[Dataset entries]
※ ※ ※

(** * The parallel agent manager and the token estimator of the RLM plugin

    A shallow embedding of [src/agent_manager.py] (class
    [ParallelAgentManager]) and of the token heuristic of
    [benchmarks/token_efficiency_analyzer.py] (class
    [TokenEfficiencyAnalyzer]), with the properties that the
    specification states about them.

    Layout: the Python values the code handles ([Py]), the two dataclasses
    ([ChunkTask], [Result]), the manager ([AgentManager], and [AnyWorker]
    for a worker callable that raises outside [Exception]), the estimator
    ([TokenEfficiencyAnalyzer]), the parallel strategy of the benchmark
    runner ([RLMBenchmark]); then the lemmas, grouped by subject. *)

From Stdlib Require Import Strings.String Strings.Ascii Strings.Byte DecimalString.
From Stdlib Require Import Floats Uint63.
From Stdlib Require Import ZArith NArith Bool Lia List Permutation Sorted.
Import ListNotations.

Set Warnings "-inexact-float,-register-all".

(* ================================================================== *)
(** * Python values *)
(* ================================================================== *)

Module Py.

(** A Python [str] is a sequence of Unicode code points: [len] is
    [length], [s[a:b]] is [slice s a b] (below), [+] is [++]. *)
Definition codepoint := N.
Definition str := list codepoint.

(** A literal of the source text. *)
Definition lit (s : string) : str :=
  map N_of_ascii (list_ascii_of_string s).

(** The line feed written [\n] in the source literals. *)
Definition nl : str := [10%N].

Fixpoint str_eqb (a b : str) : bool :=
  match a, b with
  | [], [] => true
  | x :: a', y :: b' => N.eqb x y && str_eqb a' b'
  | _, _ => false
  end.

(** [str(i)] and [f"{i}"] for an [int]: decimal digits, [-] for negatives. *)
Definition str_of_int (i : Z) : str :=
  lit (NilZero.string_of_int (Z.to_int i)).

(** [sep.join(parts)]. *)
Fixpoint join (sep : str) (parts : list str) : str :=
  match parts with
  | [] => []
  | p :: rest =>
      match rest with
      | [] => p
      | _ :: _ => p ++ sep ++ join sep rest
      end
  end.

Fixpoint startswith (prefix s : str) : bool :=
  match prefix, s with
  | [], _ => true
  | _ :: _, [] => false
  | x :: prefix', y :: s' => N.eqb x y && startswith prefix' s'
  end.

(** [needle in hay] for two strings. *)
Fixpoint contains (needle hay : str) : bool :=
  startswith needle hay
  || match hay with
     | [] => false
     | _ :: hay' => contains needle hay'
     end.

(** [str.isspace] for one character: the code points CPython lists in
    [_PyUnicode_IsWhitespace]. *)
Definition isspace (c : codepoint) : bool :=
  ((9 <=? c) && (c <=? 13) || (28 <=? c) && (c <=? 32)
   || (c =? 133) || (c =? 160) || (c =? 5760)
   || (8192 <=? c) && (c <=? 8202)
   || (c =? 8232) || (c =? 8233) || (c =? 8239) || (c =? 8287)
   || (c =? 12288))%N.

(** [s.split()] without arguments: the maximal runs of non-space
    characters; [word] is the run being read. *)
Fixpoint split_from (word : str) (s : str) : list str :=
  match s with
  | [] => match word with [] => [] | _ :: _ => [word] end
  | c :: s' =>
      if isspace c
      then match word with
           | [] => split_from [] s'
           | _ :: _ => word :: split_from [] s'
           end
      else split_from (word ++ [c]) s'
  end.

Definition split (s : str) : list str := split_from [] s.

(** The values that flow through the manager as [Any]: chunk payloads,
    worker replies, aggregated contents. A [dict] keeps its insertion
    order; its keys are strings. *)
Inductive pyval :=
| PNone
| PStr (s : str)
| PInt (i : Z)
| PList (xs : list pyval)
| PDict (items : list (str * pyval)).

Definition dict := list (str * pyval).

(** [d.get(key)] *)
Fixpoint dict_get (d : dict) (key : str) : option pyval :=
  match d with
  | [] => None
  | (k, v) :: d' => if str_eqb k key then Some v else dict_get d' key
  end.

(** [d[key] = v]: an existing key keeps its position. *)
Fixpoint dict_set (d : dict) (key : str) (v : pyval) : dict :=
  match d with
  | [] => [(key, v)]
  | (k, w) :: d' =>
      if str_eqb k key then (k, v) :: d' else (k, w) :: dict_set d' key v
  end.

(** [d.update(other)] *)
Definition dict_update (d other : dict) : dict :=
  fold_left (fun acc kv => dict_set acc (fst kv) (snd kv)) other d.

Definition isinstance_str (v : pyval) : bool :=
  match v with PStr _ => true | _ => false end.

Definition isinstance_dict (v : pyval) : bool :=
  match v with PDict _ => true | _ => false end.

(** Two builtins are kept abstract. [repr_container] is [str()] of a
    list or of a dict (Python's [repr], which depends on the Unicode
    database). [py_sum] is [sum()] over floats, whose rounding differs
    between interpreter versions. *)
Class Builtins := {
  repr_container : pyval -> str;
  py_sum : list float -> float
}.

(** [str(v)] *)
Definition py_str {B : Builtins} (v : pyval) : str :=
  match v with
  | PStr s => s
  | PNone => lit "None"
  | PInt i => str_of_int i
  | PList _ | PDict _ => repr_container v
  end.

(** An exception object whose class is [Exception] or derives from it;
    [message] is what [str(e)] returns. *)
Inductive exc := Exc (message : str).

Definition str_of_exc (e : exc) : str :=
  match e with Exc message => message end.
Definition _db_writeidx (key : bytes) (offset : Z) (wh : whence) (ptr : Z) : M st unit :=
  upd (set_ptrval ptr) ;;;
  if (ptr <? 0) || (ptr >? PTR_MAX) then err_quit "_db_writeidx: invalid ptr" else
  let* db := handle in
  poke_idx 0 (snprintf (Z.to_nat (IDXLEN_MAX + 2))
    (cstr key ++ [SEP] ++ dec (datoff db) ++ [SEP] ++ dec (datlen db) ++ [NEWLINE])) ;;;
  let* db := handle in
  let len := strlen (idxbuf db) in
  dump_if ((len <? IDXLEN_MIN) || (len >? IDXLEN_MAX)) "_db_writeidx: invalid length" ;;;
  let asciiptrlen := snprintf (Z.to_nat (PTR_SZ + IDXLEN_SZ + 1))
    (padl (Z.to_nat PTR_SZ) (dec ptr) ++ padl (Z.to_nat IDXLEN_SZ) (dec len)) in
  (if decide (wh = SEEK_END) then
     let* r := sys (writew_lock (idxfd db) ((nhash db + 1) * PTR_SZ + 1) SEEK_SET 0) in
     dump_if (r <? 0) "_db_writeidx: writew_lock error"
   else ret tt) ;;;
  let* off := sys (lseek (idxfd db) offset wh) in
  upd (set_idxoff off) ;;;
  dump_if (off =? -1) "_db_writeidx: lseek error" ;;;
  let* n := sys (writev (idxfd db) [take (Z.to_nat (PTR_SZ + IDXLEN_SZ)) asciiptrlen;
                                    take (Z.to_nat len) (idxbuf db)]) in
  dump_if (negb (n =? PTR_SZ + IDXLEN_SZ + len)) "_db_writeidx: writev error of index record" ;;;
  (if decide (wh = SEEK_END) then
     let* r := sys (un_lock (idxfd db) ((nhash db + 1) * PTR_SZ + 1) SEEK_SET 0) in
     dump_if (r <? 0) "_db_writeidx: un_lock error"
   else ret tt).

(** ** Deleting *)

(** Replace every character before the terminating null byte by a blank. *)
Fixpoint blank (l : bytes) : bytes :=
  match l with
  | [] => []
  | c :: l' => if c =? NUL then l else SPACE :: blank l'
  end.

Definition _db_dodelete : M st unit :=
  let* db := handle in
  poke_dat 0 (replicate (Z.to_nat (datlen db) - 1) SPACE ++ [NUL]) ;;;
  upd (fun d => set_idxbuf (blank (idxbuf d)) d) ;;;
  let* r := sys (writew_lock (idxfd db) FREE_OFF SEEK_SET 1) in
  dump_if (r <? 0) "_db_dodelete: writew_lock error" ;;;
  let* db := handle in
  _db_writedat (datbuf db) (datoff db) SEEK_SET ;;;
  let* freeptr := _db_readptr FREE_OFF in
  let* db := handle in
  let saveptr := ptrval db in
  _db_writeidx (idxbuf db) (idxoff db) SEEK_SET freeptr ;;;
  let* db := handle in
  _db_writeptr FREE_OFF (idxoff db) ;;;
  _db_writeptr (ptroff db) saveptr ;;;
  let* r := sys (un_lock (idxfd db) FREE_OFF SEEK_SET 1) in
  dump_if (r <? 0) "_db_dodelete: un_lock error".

※ ※ ※

== YOUR ASSIGNMENT ==
Filter the entries down to the lines containing "pyval". Copy each of those lines.

== OUTPUT OF THE EXERCISE ==
Inductive pyval :=
| PList (xs : list pyval)
| PDict (items : list (str * pyval)).
Definition dict := list (str * pyval).
Fixpoint dict_get (d : dict) (key : str) : option pyval :=
Fixpoint dict_set (d : dict) (key : str) (v : pyval) : dict :=
Definition isinstance_str (v : pyval) : bool :=
Definition isinstance_dict (v : pyval) : bool :=
  repr_container : pyval -> str;
Definition py_str {B : Builtins} (v : pyval) : str :=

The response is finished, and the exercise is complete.